No seguimento da Cimeira UE-Brasil, realizada a 4 de Julho em Lisboa, o Presidente do Brasil Lula da Silva e o Ministro dos Negócios Estrangeiros Celso Amorim vão reunir-se com o Presidente do Parlamento Europeu Hans-Gert Pöttering e os líderes dos grupos políticos em Bruxelas na quarta-feira. Numa entrevista ao nosso sítio Web, Lula abordou temas como o comércio agrícola, biocombustíveis e a redução da pobreza.
No final de Maio, a Comissão Europeia sugeriu uma parceria estratégica entre a União Europeia e o Brasil. No entanto, apenas três semanas depois, as negociações entre o Brasil, a União Europeia, os Estados Unidos e a Índia falharam. Vê alguma contradição? Qual será a sua mensagem para os líderes do Parlamento Europeu?
Lula : A parceria estratégica UE-Brasil é, primeiro que tudo, um exercício político. Por outro lado, as negociações comerciais entre o Brasil e a União Europeia vão continuar a ter lugar na esfera da Organização Mundial do Comércio e através do acordo de associação entre o Mercosul e a União Europeia.
A minha mensagem passa por dizer que a actual ronda de negociações comerciais técnicas se esgotou. Estou ansioso por me reunir com outros líderes para chegar a um entendimento político essencial, que deixe para trás este bloqueio. Neste contexto, o diálogo de alto nível desta semana abre uma possibilidade de discussão de questões fundamentais e controversas, que requerem uma liderança política de primeira linha.
A Presidência do conselho da União Europeia descreveu recentemente o seu país como o provável produtor agrícola global do futuro. O que pensa desta discrição?
A performance do sector agrícola brasileiro colocou o país como um dos mais competitivos exportadores de produtos agro-industriais. A redução da intervenção do Estado, a desregulamentação do mercado e a liberalização comercial, combinada com o investimento na pesquisa e na tecnologia, contribuíram para esta conquista.
No entanto, se o Brasil pretende fortalecer o seu papel a nível mundial, normas multilaterais em matéria comercial têm de continuar a promover um comércio justo e aberto. Será necessário também um resultado de sucesso nas negociações de comércio de Doha.
Muitos dos países mais pobres são agricultores. São os mais afectados directamente por consideráveis subvenções e por uma protecção aduaneira relevante que reduzem as oportunidades comerciais para os empresários agrícolas dos países em desenvolvimento. È por isso que o Brasil lutou para que a agricultura estivesse no centro das rondas de Doha.

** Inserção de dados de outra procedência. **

Lemma keeps_links_RunOVSVsctl args : upholds (E:=E) deletes_no_link (RunOVSVsctl args).
Proof. apply upholds_RunOVSVsctl. by split. Qed.
#[local] Hint Resolve keeps_links_RunOVSVsctl : upholds.

Lemma keeps_links_bridges d bl :
  upholds (E:=E) deletes_no_link (GetPnBridge "nfn") /\
  upholds (E:=E) deletes_no_link (for_range (drop_bridge d) bl ()).
Proof.
  unfold GetPnBridge, keep_bridge, drop_bridge, DeletePnBridge, updateOvnBridgeMapping,
    parse_mappings, parse_label, edit_mappings, write_mappings, map_range.
  split; upholds_tac; done.
Qed.

(** The VLAN interfaces that [GetVlan] finds. *)
Definition node_vlans (e : E) : list string :=
  omap (fun '(alias, name) => if Contains alias "nfn-" then Some name else None) (link_list e).1.

Lemma wp_drop_vlans vl s h :
  runner (glob s) = Some h ->
  wp (for_range (drop_vlan ∅) vl ()) (fun r s' es => glob s' = glob s /\ r = Val (inl ()) /\
    omap deleted_link es = filter (fun v => v <> "") vl) s.
Proof.
  intros Hr. eapply (wp_for_range _ (fun dn _ s' es => glob s' = glob s /\
    omap deleted_link es = filter (fun v => v <> "") dn)); [by split| |by intros [] s' es []].
  intros dn v rest l s' es _ [Hg He]. unfold drop_vlan. rewrite bool_decide_eq_false_2 by set_solver.
  assert (Hf : filter (fun v => v <> "") (dn ++ [v]) =
               filter (fun v => v <> "") dn ++ (if bool_decide (v = "") then [] else [v])).
  { rewrite filter_app. f_equal. case_bool_decide; [by rewrite filter_cons_False; auto|].
    by rewrite filter_cons_True. }
  unfold DeleteVlan. case_bool_decide as Hv.
  - wp_steps. split; [done|]. rewrite omap_app, He, Hf. done.
  - wp_step. wp_step. eapply wp_RunIP; [by rewrite Hg|]. intros o se err e'. wp_steps.
    split; [done|]. rewrite omap_app, He, Hf. done.
Qed.

(** Stored VLAN networks are skipped by both loops. *)
Lemma wp_skip_vlans (body : ProviderNetworkCreate -> gset string -> M E (gset string + ())) store s :
  (forall pn d, Vlan pn <> None -> body pn d = mret (inl d)) ->
  Forall (fun pn => Vlan pn <> None) store ->
  wp (for_range body store ∅) (fun r s' es => r = Val (inl ∅) /\ s' = s /\ es = []) s.
Proof.
  intros Hb Hall. eapply (wp_for_range _ (fun _ d s' es => d = ∅ /\ s' = s /\ es = [])); [done| |].
  - intros dn pn rest d s' es -> (-> & -> & ->). apply Forall_app in Hall as [_ Hall].
    apply Forall_cons in Hall as [Hpn _]. rewrite Hb by done. apply wp_ret. done.
  - by intros d s' es (-> & -> & ->).
Qed.

(** synchronising a store of VLAN networks deletes every VLAN interface
    that the agent finds on the node, those of the announced networks
    included, in the order of the links and however the run ends. *)
Theorem insync_deletes_vlans s h :
  runner (glob s) = Some h ->
  Forall (fun pn => Vlan pn <> None) (pnCreateStore (glob s)) ->
  wp inSyncVlanProvidernetwork (fun r s' es =>
    glob s' = glob s /\ r <> Block /\
    omap deleted_link es = filter (fun v => v <> "") (node_vlans (env s))) s.
Proof.
  intros Hr Hall. unfold inSyncVlanProvidernetwork, GetVlan, LinkList. wp_step. wp_step.
  apply wp_prim. intros links e1 Hl. split; [done|]. wp_steps. fold (node_vlans (env s)).
  assert (Hvl : omap (fun '(alias, name) => if Contains alias "nfn-" then Some name else None) links
                = node_vlans (env s)) by (unfold node_vlans; by rewrite Hl).
  rewrite Hvl. generalize (node_vlans (env s)) as vl. intros vl.
  set (s1 := mkSt (glob s) e1).
  assert (Hq : quiet (E:=E) (GetPnBridge "nfn")) by (unfold GetPnBridge, keep_bridge; quiet_tac).
  eapply wp_mono; [|apply wp_and; [by apply (quiet_elim _ s1 h Hq)|
    apply wp_upholds; [|apply (keeps_links_bridges ∅ [])]; by intros e []]].
  intros r s2 es2 [(bl & e2 & -> & ->) (_ & H2 & _)]. cbn [after]. wp_steps.
  eapply wp_mono; [|apply wp_skip_vlans; [|exact Hall]; intros pn d Hpn; unfold sync_vlan;
    by rewrite bool_decide_eq_true_2].
  intros r s3 es3 (-> & -> & ->). cbn [after]. wp_step.
  eapply wp_mono; [|apply wp_skip_vlans; [|exact Hall]; intros pn d Hpn; unfold sync_vlan_bridge;
    by rewrite bool_decide_eq_true_2].
  intros r s3 es3 (-> & -> & ->). cbn [after]. wp_step.
  eapply wp_mono; [|by apply (wp_drop_vlans vl _ h)].
  intros r s3 es3 (Hg3 & -> & H3). cbn [after]. wp_step.
  eapply wp_mono; [|apply wp_upholds; [|apply (keeps_links_bridges ∅ bl)]; by intros e []].
  intros r s4 es4 (Hg4 & H4 & Hb). simpl in Hg3.
  assert (Hd : omap deleted_link ([EQuery "LinkList"] ++ es2 ++ es3 ++ es4) = filter (fun v => v <> "") vl).
  { rewrite !omap_app, (no_deleted _ H2), (no_deleted _ H4), H3. simpl. by rewrite app_nil_r. }
  destruct r as [a|w|]; cbn [after]; [wp_steps| |done].
  all: split; [congruence|]; split; [done|].
  all: etransitivity; [|exact Hd]; f_equal; rewrite ?app_nil_r; done.
Qed.
End sync.

(** ** A concrete node

    Two VLAN links of ours, a bridge, no mappings yet; every operation
    succeeds, and a link is found when the node lists it. *)

Definition demo_links : list (string * string) :=
  [("nfn-eth1.100", "eth1.100"); ("", "eth0"); ("nfn-eth1.200", "eth1.200")].

Definition node_exec : ExecWorld Z :=
  reply_world (fun args => match args with
    | [_; "list-br"] => ("br-pn1", "", None)
    | [_; "get"; "bridge"; _; _] => ("nw_pn1", "", None)
    | [_; "get"; "open"; _; _] => ("", "no key", Some (OtherError "exit" "1"))
    | _ => ("", "", None)
    end).
Definition node_links : LinkWorld Z := {|
  link_by_name n e := (if bool_decide (n ∈ demo_links.*2) then None
                       else Some (OtherError "netlink.LinkNotFoundError" n), e);
  link_list e := (demo_links, e)
|}.
Definition node_ipt : IPTWorld Z := {|
  ipt_new e := (None, e);
  ipt_exists _ e := ((true, None), e);
  ipt_append _ e := (None, e);
  ipt_delete _ e := (None, e)
|}.
Definition node_rest : NodeWorld Z := {|
  combined_output _ _ e := (("", None), e);
  netlink_op _ _ e := (None, e);
  parse_addr _ := None;
  get_ns _ e := (None, e);
  enter_ns _ e := (None, e);
  leave_ns _ e := e;
  setup_veth _ _ e := (({| hostVeth_Name := "veth0"; hostVeth_Mac := []; containerVeth_Name := "eth0" |}, None), e);
  docker_client e := (None, e);
  docker_inspect _ e := ((42%Z, None), e)
|}.
Definition node_routes : RouteWorld Z := iface_world demo_routes [v4net 192 168 1 17 24].

Definition vlan_net (name id : string) : ProviderNetworkCreate :=
  {| pc_ProviderNwName := name;
     Vlan := Some {| VlanId := id; vi_ProviderIntf := "eth1"; LogicalIntf := "eth1." +:+ id |};
     Direct := None |}.
Definition create_msg p : Notification :=
  {| CniType := "ovn4nfv"; payload := Some (Notification_ProviderNwCreate p) |}.
Definition insync_msg : Notification :=
  {| CniType := "ovn4nfv"; payload := Some (Notification_InSync {| NodeIntfIpAddress := ""; NodeIntfMacAddress := "" |}) |}.

Definition node_receive := @receive Z node_exec node_links node_ipt node_routes node_rest.
Definition node_handle := @handleNotif Z node_exec node_links node_ipt node_routes node_rest.
Definition node_start : St Z := mkSt demo_globals 0%Z.

Lemma receive_refines_witness :
  let ms := [create_msg (vlan_net "pn1" "100"); insync_msg; create_msg (vlan_net "pn2" "300")] in
  (let '(r, s', _) := node_receive ms node_start in
   r <> Block /\
   (r = Val () ->
      agent_inv (glob s') /\ agent_frame (glob node_start) (glob s') /\
      agent_steps (represents (glob node_start)) ms (represents (glob s')) /\
      represents (glob s') = phase_after (represents (glob node_start)) ms)) /\
  (node_receive ms node_start).1.1 = Val () /\
  represents (glob (node_receive ms node_start).1.2) = Synchronised.
Proof.
  split; [|split; vm_compute; reflexivity].
  apply (@receive_refines Z node_exec node_links node_ipt node_routes node_rest). intros H. discriminate H.
Defined.

Lemma waiting_is_silent_witness :
  node_handle (create_msg (vlan_net "pn1" "100")) node_start =
    (Val (), mkSt (store_create (vlan_net "pn1" "100") demo_globals) 0%Z, []).
Proof.
  apply (@waiting_is_silent Z node_exec node_links node_ipt node_routes node_rest
           (create_msg (vlan_net "pn1" "100")) node_start); [reflexivity..|].
  intros p H. discriminate H.
Defined.

Lemma handle_create_vlan_witness :
  let s := mkSt (set_inSync true demo_globals) 0%Z in
  let run := @handle_create Z node_exec node_links (vlan_net "pn2" "300") in
  wp run (@network_made Z node_exec "pn2"
    (vlan_plan demo_helper "300" "eth1" "eth1.300" ++
     bridge_plan demo_helper "nw_pn2" "br-pn2" "eth1.300") s) s /\
  length (cmds (run s).2) = 8%nat.
Proof.
  split; [|vm_compute; reflexivity].
  exact (@handle_create_vlan Z node_exec node_links (vlan_net "pn2" "300") _
    (mkSt (set_inSync true demo_globals) 0%Z) demo_helper eq_refl eq_refl eq_refl eq_refl
    ltac:(discriminate) ltac:(discriminate)).
Defined.

Lemma insync_deletes_vlans_witness :
  let s := mkSt (store_create (vlan_net "pn1" "100") demo_globals) 0%Z in
  let run := @inSyncVlanProvidernetwork Z node_exec node_links in
  wp run (fun r s' es => glob s' = glob s /\ r <> Block /\
    omap deleted_link es = filter (fun v => v <> "") (@node_vlans Z node_links (env s))) s /\
  omap deleted_link (run s).2 = ["eth1.100"; "eth1.200"].
Proof.
  split; [|vm_compute; reflexivity].
  apply (@insync_deletes_vlans Z node_exec node_links
           (mkSt (store_create (vlan_net "pn1" "100") demo_globals) 0%Z) demo_helper); [reflexivity|].
  repeat constructor. discriminate.
Defined.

Combustível feito de plantas, os chamados biocombustíveis, estiveram na agenda da Cimeira UE-Brasil desta semana. O Brasil tem um grau elevado de experiência na produção deste tipo de combustíveis, que são uma grande esperança para o combate às alterações climáticas. Por outro lado, competem com a produção alimentar também no Brasil, onde a subnutrição ainda é um problema. Como pode o Brasil equilibrar a balança destes dois factores de competição?
Se pretende avaliar o potencial dos biocombustíveis tem te ter em mente que a fome é essencialmente uma questão de repartição de rendimentos. A produção global de alimentos é mais do que suficiente para alimentar a população mundial.
A experiência brasileira mostra que os biocombustíveis podem contribuir para a luta contra a pobreza. No Brasil, a produção de etanol gera mais de um milhão de postos de trabalho directos e indirectos, com salários superiores à média.
Lançamos recentemente um programa de biocombustíveis que criaram oportunidades de trabalho para dezenas de milhares de pequenos proprietários de terras, especialmente no nordeste, uma zona com uma economia regional deprimida. O etanol substitui 40% do total da gasolina consumida no Brasil, e também se espera que o biocombustível tenha um papel importante e crescente.
A influência da produção de biocombustíveis nos preços dos alimentos é modesta. Mais de 70% da população mundial mais pobre vive nas zonas rurais e estão em posição de ganhar, mesmo com os pequenos aumentos dos preços dos produtos agrícolas.
Finalmente, a maioria dos países em desenvolvimento não são importadores de petróleo. Sendo assim, estes países estão em posição de ganhar com o desenvolvimento de fontes de energia que possam reduzir a importação de produtos petrolíferos.